My first pick was clickhouse, the new kid on the block, which is fast, efficient and already provides some nice interfaces. Sadly the query execution got always interupted by an exception and the Yandex guys told me that there is a bug if the resultset of a subquery gets bigger than 16GiB - which was the case in this scenario.

MonetDBLite

My second pick was monetdblite, because it is an old and well tested column base solution and it is really easy to use it in R and import CSV files. I did this in a quick and dirty unparallelized way ...

for (rel_filepath in list.files('data/comments', full.names=T)) {
  csvfile <- paste0(getwd(), '/', rel_filepath)
  # copy the contents of a CSV file into the database, using the MonetDB COPY INTO command
  dbSendQuery(con, paste0("COPY INTO comments FROM '", csvfile, "' USING DELIMITERS '\t','\n','' NULL as ''"))
}

... but it worked. In a second step, I joined my tables, selected only english comments and stored the result in a new table.

CREATE TABLE comments_en AS SELECT uuid, text FROM comments_lang INNER JOIN comments using (uuid) WHERE lang = '__label__en'

Well, this worked nice, but exporting the new table to CSV files took really long. After some hours I stopped the process and opened an issue in the monetdb's github repository. They told me that the export does not work at the moment (which was obviously the case :D ). So, never do something like this in MonetDBLite, otherwise you get old:

DBI::dbSendQuery(con, "COPY select * from comments_en INTO '/home/chris/Sentiment/data/comments_en.csv'")

Then I tried to export it using R, fetch the results in chunks and store them into a CSV-file.

rs <- dbSendQuery(con, "SELECT * FROM comments_en")

i <- 0
while (!dbHasCompleted(rs)) {
  chunk <- dbFetch(rs, 5000000)

   readr::write_tsv(chunk, 'some/path', col_names=F)
}

It worked, but it also took far too long, so I stopped the process again. Then I slightly rewrote it and now I use SQLs LIMIT and OFFSET options to split the data. But does this approach scale well? A dump database would read every entry till it gets to the right offset, but is monetDB dump?

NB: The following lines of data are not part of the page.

(* ===== verification/Tagged.v ===== *)
(** * Tagged: one cell as a self-delimiting blob, [crates/qh-columnar/src/tagged.rs].

    [encode_value] writes a cell after its tag, [decode_value] reads it back through a bounds-checked
    [Reader]. The reader's depth is the [room] left under [MAX_DEPTH]: a nested value is refused where
    the code refuses it, and the recursion is structural. *)
From S2P Require Import Prelude Bytes Text Value.
#[local] Open Scope nat_scope.

Inductive ColumnarError :=
| UnknownEncoding (name : bytes)
| MissingEncoding (field : bytes)
| Mismatch (encoding data_type : bytes)
| Corrupt (detail : bytes)
| Width (expected found : nat)
| ArrowRefused (message : bytes).

(** The error's text. *)
Definition columnar_text (e : ColumnarError) : bytes :=
  match e with
  | UnknownEncoding name => B "unknown chunk encoding: " ++ name
  | MissingEncoding field => B "chunk field " ++ field ++ B " carries no qh.enc metadata"
  | Mismatch encoding data_type => B "encoding " ++ encoding ++ B " does not fit " ++ data_type
  | Corrupt detail => B "tagged value is damaged: " ++ detail
  | Width expected found =>
      B "batch has " ++ decimal (Z.of_nat found) ++ B " columns but the builder holds " ++ decimal (Z.of_nat expected)
  | ArrowRefused message => B "arrow: " ++ message
  end.

(** [f64::to_bits] and [f64::from_bits]. *)
Class FloatBits `{Float} := {
  to_bits : f64 -> Z;
  from_bits : Z -> f64;
  to_bits_range : forall x, (0 <= to_bits x < 2 ^ 64)%Z;
  from_to_bits : forall x, from_bits (to_bits x) = x;
}.

Definition TAG_NULL : Z := 0.
Definition TAG_BOOL : Z := 1.
Definition TAG_INT : Z := 2.
Definition TAG_UINT : Z := 3.
Definition TAG_FLOAT : Z := 4.
Definition TAG_DECIMAL : Z := 5.
Definition TAG_TEXT : Z := 6.
Definition TAG_BYTES : Z := 7.
Definition TAG_TIMESTAMP : Z := 8.
Definition TAG_DATE : Z := 9.
Definition TAG_TIME : Z := 10.
Definition TAG_INTERVAL : Z := 11.
Definition TAG_JSON : Z := 12.
Definition TAG_ARRAY : Z := 13.
Definition TAG_ROW : Z := 14.
Definition TAG_MAP : Z := 15.
Definition TAG_UNKNOWN : Z := 16.
Definition HAS_TEXT : Z := 1.
Definition HAS_RAW : Z := 2.
Definition MAX_DEPTH : nat := 64.
Definition LENGTH_LIMIT : Z := 256 * 1024 * 1024.
Definition USIZE_MAX : Z := 2 ^ 64 - 1.

Definition too_deep {A} : ColumnarError + A := inl (Corrupt (B "value nests deeper than 64")).

Section Codec.
Context `{FloatBits}.

(** ** Encoding *)

Definition encode_bytes (s : bytes) : bytes := le_bytes 4 (Z.of_nat (length s)) ++ s.
Local Notation "'let?' x := e 'in' k" := (match e with inl err => inl err | inr x => k end) (at level 10, x name, e at level 100, k at level 200).

(** The loop over items, nested one level deeper. *)
Definition encode_all {A} (f : A -> ColumnarError + bytes) : list A -> ColumnarError + bytes :=
  fix go l := match l with [] => inr [] | x :: l => let? a := f x in let? rest := go l in inr (a ++ rest) end.

(** What [encode_at] appends. *)
Fixpoint encode_at (v : Value) (depth : nat) {struct v} : ColumnarError + bytes :=
  if MAX_DEPTH <? depth then too_deep
  else
    match v with
    | VNull => inr [TAG_NULL]
    | VBool b => inr [TAG_BOOL; if b then 1%Z else 0%Z]
    | VInt n => inr (TAG_INT :: le_bytes 8 n)
    | VUInt n => inr (TAG_UINT :: le_bytes 8 n)
    | VFloat f => inr (TAG_FLOAT :: le_bytes 8 (to_bits f))
    | VDecimal unscaled scale => inr (TAG_DECIMAL :: le_bytes 16 unscaled ++ [scale])
    | VText t => inr (TAG_TEXT :: encode_bytes t)
    | VBytes b => inr (TAG_BYTES :: encode_bytes b)
    | VJson t => inr (TAG_JSON :: encode_bytes t)
    | VTimestamp micros offset =>
        inr (TAG_TIMESTAMP :: le_bytes 8 micros ++ match offset with Some o => 1%Z :: le_bytes 4 o | None => [0%Z] end)
    | VDate days => inr (TAG_DATE :: le_bytes 4 days)
    | VTime micros => inr (TAG_TIME :: le_bytes 8 micros)
    | VInterval i => inr (TAG_INTERVAL :: le_bytes 4 (months i) ++ le_bytes 4 (iv_days i) ++ le_bytes 8 (iv_micros i))
    | VArray items =>
        let? body := encode_all (fun x => encode_at x (S depth)) items in
        inr (TAG_ARRAY :: le_bytes 4 (Z.of_nat (length items)) ++ body)
    | VRow items =>
        let? body := encode_all (fun x => encode_at x (S depth)) items in
        inr (TAG_ROW :: le_bytes 4 (Z.of_nat (length items)) ++ body)
    | VMap pairs =>
        let? body := encode_all (fun p => let? k := encode_at p.1 (S depth) in let? x := encode_at p.2 (S depth) in inr (k ++ x)) pairs in
        inr (TAG_MAP :: le_bytes 4 (Z.of_nat (length pairs)) ++ body)
    | VUnknown type_name text raw =>
        let flags := Z.lor (match text with Some _ => HAS_TEXT | None => 0 end) (match raw with Some _ => HAS_RAW | None => 0 end) in
        let part o := match o with Some s => encode_bytes s | None => [] end in
        inr (TAG_UNKNOWN :: encode_bytes type_name ++ [flags] ++ part text ++ part raw)
    end.
Definition encode_value (v : Value) : ColumnarError + bytes := encode_at v 0.

(** ** Decoding *)

Record Reader := MkReader { rd_bytes : bytes; rd_position : nat }.
Definition reader_new (s : bytes) : Reader := MkReader s 0.
Definition reader_is_empty (r : Reader) : bool := length (rd_bytes r) <=? rd_position r.
Definition Rd (A : Type) : Type := Reader -> ColumnarError + (A * Reader).
Definition rd_ret {A} (x : A) : Rd A := fun r => inr (x, r).
Definition rd_fail {A} (detail : bytes) : Rd A := fun _ => inl (Corrupt detail).
Definition rd_bind {A C} (m : Rd A) (k : A -> Rd C) : Rd C := fun r => match m r with inl e => inl e | inr (x, r) => k x r end.
Local Notation "'let!' x := m 'in' k" := (rd_bind m (fun x => k)) (at level 10, x name, m at level 100, k at level 200).

Definition take_ (count : Z) : Rd bytes := fun r =>
  let end_ := (Z.of_nat (rd_position r) + count)%Z in
  if (USIZE_MAX <? end_)%Z then inl (Corrupt (B "length overflow"))
  else if (end_ <=? Z.of_nat (length (rd_bytes r)))%Z then
    inr (firstn (Z.to_nat count) (skipn (rd_position r) (rd_bytes r)), MkReader (rd_bytes r) (Z.to_nat end_))
  else inl (Corrupt (B "wanted " ++ decimal count ++ B " bytes at " ++ decimal (Z.of_nat (rd_position r)) ++ B " of "
                     ++ decimal (Z.of_nat (length (rd_bytes r))))).
Definition rd_unsigned (k : nat) : Rd Z := let! s := take_ (Z.of_nat k) in rd_ret (from_le s).
Definition rd_u8 : Rd Z := rd_unsigned 1.
Definition rd_u32 : Rd Z := rd_unsigned 4.
Definition rd_u64 : Rd Z := rd_unsigned 8.
Definition rd_i32 : Rd Z := let! n := rd_u32 in rd_ret (as_signed 32 n).
Definition rd_i64 : Rd Z := let! n := rd_u64 in rd_ret (as_signed 64 n).
Definition rd_i128 : Rd Z := let! n := rd_unsigned 16 in rd_ret (as_signed 128 n).
Definition length_prefixed : Rd bytes :=
  let! len := rd_u32 in
  if (LENGTH_LIMIT <? len)%Z then rd_fail (B "length prefix " ++ decimal len ++ B " over 256 MiB") else take_ len.
Definition rd_text : Rd bytes :=
  let! s := length_prefixed in if valid_utf8 s then rd_ret s else rd_fail (B "invalid UTF-8 in text").

Fixpoint read_times {A} (count : nat) (m : Rd A) : Rd (list A) :=
  match count with O => rd_ret [] | S count => let! x := m in let! l := read_times count m in rd_ret (x :: l) end.

(** The arms of [decode_value], given how a nested value is read ([decode_nested]). *)
Definition decode_composite (nested : Rd Value) : Rd (list Value) := let! count := rd_u32 in read_times (Z.to_nat count) nested.
Definition decode_tagged (nested : Rd Value) (tag : Z) : Rd Value :=
  if (tag =? TAG_NULL)%Z then rd_ret VNull
  else if (tag =? TAG_BOOL)%Z then let! b := rd_u8 in rd_ret (VBool (negb (b =? 0)%Z))
  else if (tag =? TAG_INT)%Z then let! n := rd_i64 in rd_ret (VInt n)
  else if (tag =? TAG_UINT)%Z then let! n := rd_u64 in rd_ret (VUInt n)
  else if (tag =? TAG_FLOAT)%Z then let! n := rd_u64 in rd_ret (VFloat (from_bits n))
  else if (tag =? TAG_DECIMAL)%Z then let! n := rd_i128 in let! s := rd_u8 in rd_ret (VDecimal n s)
  else if (tag =? TAG_TEXT)%Z then let! t := rd_text in rd_ret (VText t)
  else if (tag =? TAG_BYTES)%Z then let! b := length_prefixed in rd_ret (VBytes b)
  else if (tag =? TAG_JSON)%Z then let! t := rd_text in rd_ret (VJson t)
  else if (tag =? TAG_TIMESTAMP)%Z then
    let! micros := rd_i64 in let! flag := rd_u8 in
    if (flag =? 0)%Z then rd_ret (VTimestamp micros None)
    else if (flag =? 1)%Z then let! o := rd_i32 in rd_ret (VTimestamp micros (Some o))
    else rd_fail (B "timestamp offset flag " ++ decimal flag)
  else if (tag =? TAG_DATE)%Z then let! d := rd_i32 in rd_ret (VDate d)
  else if (tag =? TAG_TIME)%Z then let! n := rd_i64 in rd_ret (VTime n)
  else if (tag =? TAG_INTERVAL)%Z then
    let! m := rd_i32 in let! d := rd_i32 in let! n := rd_i64 in rd_ret (VInterval (MkInterval m d n))
  else if (tag =? TAG_ARRAY)%Z then let! l := decode_composite nested in rd_ret (VArray l)
  else if (tag =? TAG_ROW)%Z then let! l := decode_composite nested in rd_ret (VRow l)
  else if (tag =? TAG_MAP)%Z then
    let! count := rd_u32 in
    let! l := read_times (Z.to_nat count) (let! k := nested in let! x := nested in rd_ret (k, x)) in rd_ret (VMap l)
  else if (tag =? TAG_UNKNOWN)%Z then
    let! type_name := rd_text in let! flags := rd_u8 in
    if negb (Z.ldiff flags (Z.lor HAS_TEXT HAS_RAW) =? 0)%Z then rd_fail (B "unknown-value flags " ++ decimal flags)
    else
      let! text := (if negb (Z.land flags HAS_TEXT =? 0)%Z then let! t := rd_text in rd_ret (Some t) else rd_ret None) in
      let! raw := (if negb (Z.land flags HAS_RAW =? 0)%Z then let! t := length_prefixed in rd_ret (Some t) else rd_ret None) in
      rd_ret (VUnknown type_name text raw)
  else rd_fail (B "value tag " ++ decimal tag).
Fixpoint decode_value (room : nat) {struct room} : Rd Value :=
  let! tag := rd_u8 in decode_tagged (match room with O => fun _ => too_deep | S room => decode_value room end) tag.
End Codec.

rs <- dbSendQuery(con, "SELECT * FROM table LIMIT 500000")
i <- 1
while (!dbHasCompleted(rs)) {
  chunk <- dbFetch(rs)

  // the query works even if there is no result any more
  if(length(chunk) == 0){
    break
  }

  // do something

  dbClearResult(rs)
  rs <- dbSendQuery(con, paste0("SELECT * FROM table LIMIT 500000 OFFSET ", as.integer(500000 * i)))
  i <- i + 1
}
dbClearResult(rs)

My code stored the query result as a csv file, processed 0,5m comments at once (one chunk) and processed more than 1000 chunks at all. Surprisingly, the query execution time (with incresing offset) seems to be more or less static after some point (offset of around 60m) and even slightly decline afterwards.

I used the following R-code to measure it (the input was the CSV-creation time of the single files):

library(readr)
library(dplyr)
library(ggplot2)

dataset <- read_csv("~/times.csv", col_names = c("time", "file"),
    col_types = cols(
      time = col_time(format = "%H:%M"),
      file = col_integer())
    )

trend <- dataset %>% mutate(
  duration = as.double(difftime(time, lag(time, n = 5), units = "mins")/5)
  ) %>% filter(!is.na(duration))

ggplot(data=trend, aes(x=file, y=duration)) + geom_smooth(method = 'loess') + 
  labs(y = "Duration of a single query\n(mean of 5 queries in s)",
       x = "number of chunk\n(increased offset)")

Of course, you can argue that this benchmark is not scientific and the numbers are influenced by several things. But as you can see clearly, the query execution time does not increase on a higher offset. So monetdb is really not dump and I don't miss the CSV-export at all.